Lemma must_reserve_0 k : must_reserve k 0 = true.
Proof.
  unfold must_reserve. apply orb_true_iff. right. apply Z.leb_le. apply uwrap_range. lia.
Qed.

Lemma setup_pages_reserved_ok k nr mm :
  pages_of mm nr -> u32 (to_phy (mem_map_end k) / PAGE_SIZE) < nr ->
  exists mm', setup_pages_reserved k nr mm = Some mm' /\ pages_of mm' nr /\
    forall p, 0 <= p < nr -> marked mm' p = marked mm p || must_reserve k p.
Proof.
  intros Hp He. unfold setup_pages_reserved.
  destruct (reserve_regions_ok nr (mmap k) mm Hp) as (m1 & -> & Hp1 & Hm1). some_bind.
  destruct (clip_flags_ok m1 nr (u32 (mmio_start k / PAGE_SIZE)) (u32 (mmio_end k / PAGE_SIZE)) Hp1) as (m2 & -> & Hp2 & Hm2);
    [apply uwrap_range; lia|]. some_bind.
  destruct (setup_pages_flags_ok m2 nr 0 (u32 (to_phy (mem_map_end k) / PAGE_SIZE)) Hp2) as (m3 & -> & Hp3 & Hm3); [lia|done|].
  exists m3. split; [done|]. split; [done|]. intros p Hr. rewrite Hm3, Hm2, Hm1 by lia.
  unfold must_reserve. rewrite (proj2 (Z.leb_le 0 p)) by lia. cbn [andb]. by rewrite !orb_assoc.
Qed.

(** What the boot loader must provide: less than 16 TiB of memory, in which the
    kernel, its modules, the tables and [mem_map] fit. *)
Record boot_ok (k : kinfo_t) : Prop := {
  bo_size : PAGE_SIZE <= memory_size (mmap k) < 2 ^ 44;
  bo_end : 0 <= modules_end (to_phy (kernel_end k)) (module k) < 2 ^ 40;
  bo_regions : forall r, r ∈ mmap k -> 0 <= mmap_addr r /\ 0 <= mmap_len r /\ mmap_addr r + mmap_len r < 2 ^ 44 }.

(Exercise objective): Up to and including the line with "bo_end : 0 <= modules_end", print every line of the material above, starting from its first line, exactly.

(Finished exercise):
Lemma must_reserve_0 k : must_reserve k 0 = true.
Proof.
  unfold must_reserve. apply orb_true_iff. right. apply Z.leb_le. apply uwrap_range. lia.
Qed.

Lemma setup_pages_reserved_ok k nr mm :
  pages_of mm nr -> u32 (to_phy (mem_map_end k) / PAGE_SIZE) < nr ->
  exists mm', setup_pages_reserved k nr mm = Some mm' /\ pages_of mm' nr /\
    forall p, 0 <= p < nr -> marked mm' p = marked mm p || must_reserve k p.
Proof.
  intros Hp He. unfold setup_pages_reserved.
  destruct (reserve_regions_ok nr (mmap k) mm Hp) as (m1 & -> & Hp1 & Hm1). some_bind.
  destruct (clip_flags_ok m1 nr (u32 (mmio_start k / PAGE_SIZE)) (u32 (mmio_end k / PAGE_SIZE)) Hp1) as (m2 & -> & Hp2 & Hm2);
    [apply uwrap_range; lia|]. some_bind.
  destruct (setup_pages_flags_ok m2 nr 0 (u32 (to_phy (mem_map_end k) / PAGE_SIZE)) Hp2) as (m3 & -> & Hp3 & Hm3); [lia|done|].
  exists m3. split; [done|]. split; [done|]. intros p Hr. rewrite Hm3, Hm2, Hm1 by lia.
  unfold must_reserve. rewrite (proj2 (Z.leb_le 0 p)) by lia. cbn [andb]. by rewrite !orb_assoc.
Qed.

(** What the boot loader must provide: less than 16 TiB of memory, in which the
    kernel, its modules, the tables and [mem_map] fit. *)
Record boot_ok (k : kinfo_t) : Prop := {
  bo_size : PAGE_SIZE <= memory_size (mmap k) < 2 ^ 44;
  bo_end : 0 <= modules_end (to_phy (kernel_end k)) (module k) < 2 ^ 40;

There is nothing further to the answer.